Exercise materials:
○ ○ ○

Lemma every_written_file_witness :
  let r := runOnModule Example.env_reject_abort Example.m0 in
  failure_of r = Some VerifierAbort /\
  written_diags (errs (state_of r)) = map fst (written (state_of r)) /\
  exists name,
    opened (state_of r) = map fst (written (state_of r)) ++ [name].
Proof.
  intros r.
  assert (Hf : failure_of r = Some VerifierAbort) by (vm_compute; reflexivity).
  split; [exact Hf|].
  destruct (every_written_file_is_announced Example.env_reject_abort
              Example.m0) as (H1 & _ & H3).
  split; [exact H1|exact (H3 Hf)].
Defined.

(** *** The initial-functions array *)




(** *** File names *)

Lemma append_inj_l (a b c : string) : (a ++ b = a ++ c)%string -> b = c.
Proof.
  induction a as [|ch a IH]; cbn [String.append]; [auto|].
  intros [= H]. auto.
Qed.

Lemma append_length (a b : string) :
  String.length (a ++ b) = (String.length a + String.length b)%nat.
Proof.
  induction a as [|x a IH]; [reflexivity|].
  change (String.length (String x (a ++ b)) =
          S (String.length a + String.length b)).
  cbn [String.length]. now rewrite IH.
Qed.

Lemma append_inj_r (c : string) : forall a b : string,
  (a ++ c = b ++ c)%string -> a = b.
Proof.
  induction a as [|x a IH]; intros [|y b] H.
  - reflexivity.
  - apply (f_equal String.length) in H.
    rewrite (append_length (String y b)), (append_length EmptyString) in H.
    cbn [String.length] in H. lia.
  - apply (f_equal String.length) in H.
    rewrite (append_length (String x a)), (append_length EmptyString) in H.
    cbn [String.length] in H. lia.
  - cbn [String.append] in H. injection H as -> H. f_equal. now apply IH.
Qed.

(** The name of the file for a candidate determines the candidate's
    name: within one module two candidates share a file only if they
    have the same name. *)
Theorem artifact_name_determines_the_candidate
  (m : Module) (F G : Function) :
  artifact_name m F = artifact_name m G <-> fn_name F = fn_name G.
Proof.
  unfold artifact_name. split; [|now intros ->].
  intros H. apply append_inj_l, append_inj_l in H.
  now apply append_inj_r in H.
Qed.

(** *** Debug locations *)

Lemma klee_pre_no_loc env n ty addr arr :
  Forall (fun i => inst_debugLoc i = None) (klee_pre env n ty addr arr).
Proof.
  unfold klee_pre, klee_cast, klee_mul. apply Forall_app. split.
  - destruct (negb _); repeat constructor.
  - destruct arr; repeat constructor.
Qed.

Lemma param_code_no_loc env s0 n glen param :
  let c := param_code env s0 n glen param in
  Forall (fun i => inst_debugLoc i = None) (pc_front c) /\
  Forall (fun i => inst_debugLoc i = None) (pc_back c).
Proof.
  unfold param_code.
  destruct (arg_type param) eqn:Hty;
    try (split; apply Forall_nil).
  - unfold integer_code. cbn [pc_front pc_back].
    split; [repeat constructor|].
    apply Forall_app. split; [apply klee_pre_no_loc|repeat constructor].
  - unfold pointer_code.
    destruct (negb (Ty_eqb (PointerTy t) voidPtrType));
      cbn [pc_front pc_back]; (split; [apply Forall_nil|]);
      (apply Forall_cons; [reflexivity|]);
      (apply Forall_app; split; [apply klee_pre_no_loc|repeat constructor]).
Qed.

Lemma params_code_no_loc env s0 : forall args n glen,
  let r := params_code env s0 n glen args in
  Forall (fun i => inst_debugLoc i = None) (ps_front r) /\
  Forall (fun i => inst_debugLoc i = None) (ps_back r).
Proof.
  induction args as [|param rest IH]; intros n glen.
  - split; apply Forall_nil.
  - cbn [params_code ps_front ps_back]. cbn zeta.
    destruct (param_code_no_loc env s0 n glen param) as [Hf Hb].
    destruct (IH (pc_next (param_code env s0 n glen param)) (S glen))
      as [Hf' Hb'].
    cbn zeta in *. split; apply Forall_app; now split.
Qed.

Lemma ai_code_no_loc env s0 : forall gs n glen,
  Forall (fun i => inst_debugLoc i = None) (fst (ai_code env s0 n glen gs)).
Proof.
  induction gs as [|[idx g] gs IH]; intros n glen; [apply Forall_nil|].
  cbn [ai_code]. destruct (isAiState g); [|apply IH].
  cbn [fst]. apply Forall_app. split; [|apply IH].
  unfold ai_insts. apply Forall_app. split; [apply klee_pre_no_loc|].
  repeat constructor.
Qed.

Lemma check_tail_no_loc n gs :
  Forall (fun i => inst_debugLoc i = None) (check_tail n gs).
Proof.
  unfold check_tail. apply Forall_app. split; [|repeat constructor].
  generalize zero as sum. generalize (indexed 0 gs) as l.
  intros l. revert n. induction l as [|[idx g] l IH]; intros n sum;
    [apply Forall_nil|].
  cbn [sum_code]. destruct (isAiState g); [|apply IH].
  cbn [fst]. repeat (apply Forall_cons; [reflexivity|]). apply IH.
Qed.

(** In a written harness the call of [__assert_fail] carries the debug
    location of the last instruction of the candidate's last block, and
    it is the only instruction of the entry function that carries one. *)
Theorem failure_report_has_the_location_of_the_last_instruction
  (env : Services) (s : KState) (F : Function) (s' : KState)
  (name : string) (M' : Module) :
  writeMain env F s = Ok tt s' ->
  written s' = written s ++ [(name, M')] ->
  exists mainF entry final fail unr b i,
    In mainF (functions M') /\
    fn_blocks mainF = [entry; final; mkBB "assertBB" [fail; unr]] /\
    list.last (fn_blocks F) = Some b /\
    list.last (bb_insts b) = Some i /\
    (exists af args, inst_kind fail = Call af args /\
                     denotes (functions M') af "__assert_fail") /\
    inst_debugLoc fail = inst_debugLoc i /\
    Forall (fun j => inst_debugLoc j = None)
           (bb_insts entry ++ bb_insts final ++ [unr]).
Proof.
  intros Hw Hwr.
  destruct (writeMain_artifact env F s s' name M' Hw Hwr)
    as (af & dl & decls & ds & Hd & _ & Hdl & Hden & _ & -> & _).
  unfold debugLoc_of in Hdl.
  destruct (list.last (fn_blocks F)) as [b|] eqn:Hb; [|discriminate].
  destruct (list.last (bb_insts b)) as [i|] eqn:Hi; [|discriminate].
  injection Hdl as <-.
  eexists (main_fn env s (h_blocks env s F af (inst_debugLoc i))),
    _, _, _, _, b, i.
  split; [cbn [built st M functions]; apply in_or_app; right; now left|].
  split; [reflexivity|]. split; [reflexivity|]. split; [assumption|].
  split; [eexists _, _; split; [reflexivity|exact Hden]|].
  split; [reflexivity|].
  cbn [bb_insts]. unfold h_entry, h_prefix.
  destruct (params_code_no_loc env s (fn_args F) (fresh s)
              (length (globals (M s)))) as [Hf Hbk].
  fold (h_params env s F) in Hf, Hbk. cbn zeta in Hf, Hbk.
  repeat (apply Forall_app; split); try assumption.
  - apply ai_code_no_loc.
  - apply Forall_cons; [reflexivity|]. apply check_tail_no_loc.
  - repeat constructor.
  - repeat constructor.
Qed.

Lemma failure_report_location_witness :
  let s1 := state_of (writeMain Example.env0 Example.fA Example.s0) in
  exists M',
  (writeMain Example.env0 Example.fA Example.s0 = Ok tt s1 /\
   written s1 = written Example.s0 ++ [("mod.main.A.o", M')]) /\
  exists mainF entry final fail unr b i,
    In mainF (functions M') /\
    fn_blocks mainF = [entry; final; mkBB "assertBB" [fail; unr]] /\
    list.last (fn_blocks Example.fA) = Some b /\
    list.last (bb_insts b) = Some i /\
    (exists af args, inst_kind fail = Call af args /\
                     denotes (functions M') af "__assert_fail") /\
    inst_debugLoc fail = inst_debugLoc i /\
    Forall (fun j => inst_debugLoc j = None)
           (bb_insts entry ++ bb_insts final ++ [unr]).
Proof.
  intros s1.
  assert (H1 : writeMain Example.env0 Example.fA Example.s0 = Ok tt s1)
    by (vm_compute; reflexivity).
  eexists.
  assert (H2 : written s1 = written Example.s0 ++ [("mod.main.A.o", _)])
    by (vm_compute; reflexivity).
  split; [split; [exact H1|exact H2]|].
  exact (failure_report_has_the_location_of_the_last_instruction
           Example.env0 Example.s0 Example.fA s1 "mod.main.A.o" _ H1 H2).
Defined.

(** *** The calls of the symbolic-marking primitive *)

Section MarkingFacts.

Variable env : Services.
Variable s0 : KState.

#[local] Abbreviation marks :=
  (calls_with (fn_value (klee_fn env s0)) [PointerTy i8; i32; PointerTy i8]).

Lemma klee_pre_marks n ty addr arr :
  Forall marks (klee_pre env n ty addr arr).
Proof.
  unfold klee_pre, klee_cast, klee_mul.
  destruct (negb (Ty_eqb (type_of addr) voidPtrType)), arr;
    repeat constructor; intros args; discriminate.
Qed.

Lemma klee_call_marks n name ty addr arr :
  type_of name = PointerTy i8 ->
  (forall a, arr = Some a -> type_of a = uintType) ->
  marks (klee_call env s0 n name ty addr arr).
Proof.
  intros Hn Ha args [= <-]. cbn [map].
  rewrite type_of_klee_addr, Hn.
  assert (Hs : type_of (klee_size env (klee_n1 n addr) ty arr) = i32).
  { unfold klee_size. destruct arr as [a|]; [|reflexivity].
    cbn [type_of]. now apply Ha. }
  now rewrite Hs.
Qed.

Lemma param_code_marks n glen param :
  Forall marks (pc_front (param_code env s0 n glen param)) /\
  Forall marks (pc_back (param_code env s0 n glen param)).
Proof.
  unfold param_code.
  destruct (arg_type param) as [| | | |bits|elem|r ps va|nm body|k e|k e];
    try (split; constructor).
  - unfold integer_code. cbn [pc_front pc_back]. split.
    + repeat constructor. intros args; discriminate.
    + apply Forall_app. split; [apply klee_pre_marks|].
      repeat constructor.
      * apply klee_call_marks; [apply type_of_str_ptr|discriminate].
      * intros args; discriminate.
  - unfold pointer_code.
    destruct (negb (Ty_eqb (PointerTy elem) voidPtrType));
      cbn [pc_front pc_back]; (split; [constructor|]);
      (constructor; [intros args; discriminate|]);
      (apply Forall_app; split; [apply klee_pre_marks|]);
      repeat constructor;
      first [ apply klee_call_marks;
              [apply type_of_str_ptr|intros a [= <-]; reflexivity]
            | intros args; discriminate ].
Qed.

Lemma params_code_marks : forall args n glen,
  Forall marks (ps_front (params_code env s0 n glen args)) /\
  Forall marks (ps_back (params_code env s0 n glen args)).
Proof.
  induction args as [|param rest IH]; intros n glen.
  - split; constructor.
  - cbn [params_code ps_front ps_back].
    destruct (param_code_marks n glen param) as [Hf Hb].
    destruct (IH (pc_next (param_code env s0 n glen param)) (S glen))
      as [Hf' Hb'].
    split; apply Forall_app; now split.
Qed.

Lemma ai_code_marks : forall l n glen,
  Forall marks (fst (ai_code env s0 n glen l)).
Proof.
  induction l as [|[idx g] l IH]; intros n glen; [constructor|].
  cbn [ai_code]. destruct (isAiState g); [|now apply IH].
  cbn [fst]. apply Forall_app. split; [|now apply IH].
  unfold ai_insts. apply Forall_app. split; [apply klee_pre_marks|].
  repeat constructor.
  - apply klee_call_marks; [apply type_of_str_ptr|discriminate].
  - intros args; discriminate.
Qed.

End MarkingFacts.

(** In the entry block of a written harness for a candidate of the
    module, every call of the symbolic-marking primitive stands before
    the call of the candidate and passes an [i8*] address, an [i32] size
    and an [i8*] name: the signature [klee_make_symbolic] is declared
    with in the artifact. *)
Theorem marking_calls_match_the_declaration
  (env : Services) (s : KState) (F : Function) (s' : KState)
  (name : string) (M' : Module) :
  In F (functions (M s)) ->
  writeMain env F s = Ok tt s' ->
  written s' = written s ++ [(name, M')] ->
  exists mainF klee pre call post blocks args,
    In mainF (functions M') /\ In klee (functions M') /\
    fn_functionType klee =
      FunctionTy VoidTy [PointerTy i8; i32; PointerTy i8] false /\
    fn_blocks klee = [] /\
    fn_blocks mainF = mkBB "entry" (pre ++ call :: post) :: blocks /\
    inst_kind call = Call (fn_value F) args /\
    Forall (calls_with (fn_value klee) [PointerTy i8; i32; PointerTy i8])
           pre /\
    Forall (not_call_to (fn_value klee)) (call :: post).
Proof.
  intros HinF Hw Hwr.
  destruct (writeMain_artifact env F s s' name M' Hw Hwr)
    as (af & dl & decls & ds & Hd & _ & _ & _ & _ & -> & _).
  eexists (main_fn env s (h_blocks env s F af dl)), (klee_fn env s),
    (h_prefix env s F), (h_call env s F), (h_tail env s F), _, _.
  split; [cbn [built st M functions]; apply in_or_app; right; now left|].
  split; [cbn [built st M functions]; apply in_or_app; right; right;
          now left|].
  split; [reflexivity|]. split; [reflexivity|]. split; [reflexivity|].
  split; [reflexivity|]. split.
  - unfold h_prefix.
    destruct (params_code_marks env s (fn_args F) (fresh s)
                (length (globals (M s)))) as [Hf Hb].
    repeat (apply Forall_app; split); try assumption.
    apply ai_code_marks.
  - apply Forall_cons.
    + intros args H. apply (klee_fn_not_candidate env s F HinF).
      unfold h_call in H. cbn [inst_kind] in H. congruence.
    + apply check_tail_not_call.
Qed.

○ ○ ○

Activity: Go through the listing above, and whenever a line holds the word "PointerTy", copy it.

Expected answer:
    destruct (negb (Ty_eqb (PointerTy t) voidPtrType));
  (calls_with (fn_value (klee_fn env s0)) [PointerTy i8; i32; PointerTy i8]).
  type_of name = PointerTy i8 ->
    destruct (negb (Ty_eqb (PointerTy elem) voidPtrType));
      FunctionTy VoidTy [PointerTy i8; i32; PointerTy i8] false /\
    Forall (calls_with (fn_value klee) [PointerTy i8; i32; PointerTy i8])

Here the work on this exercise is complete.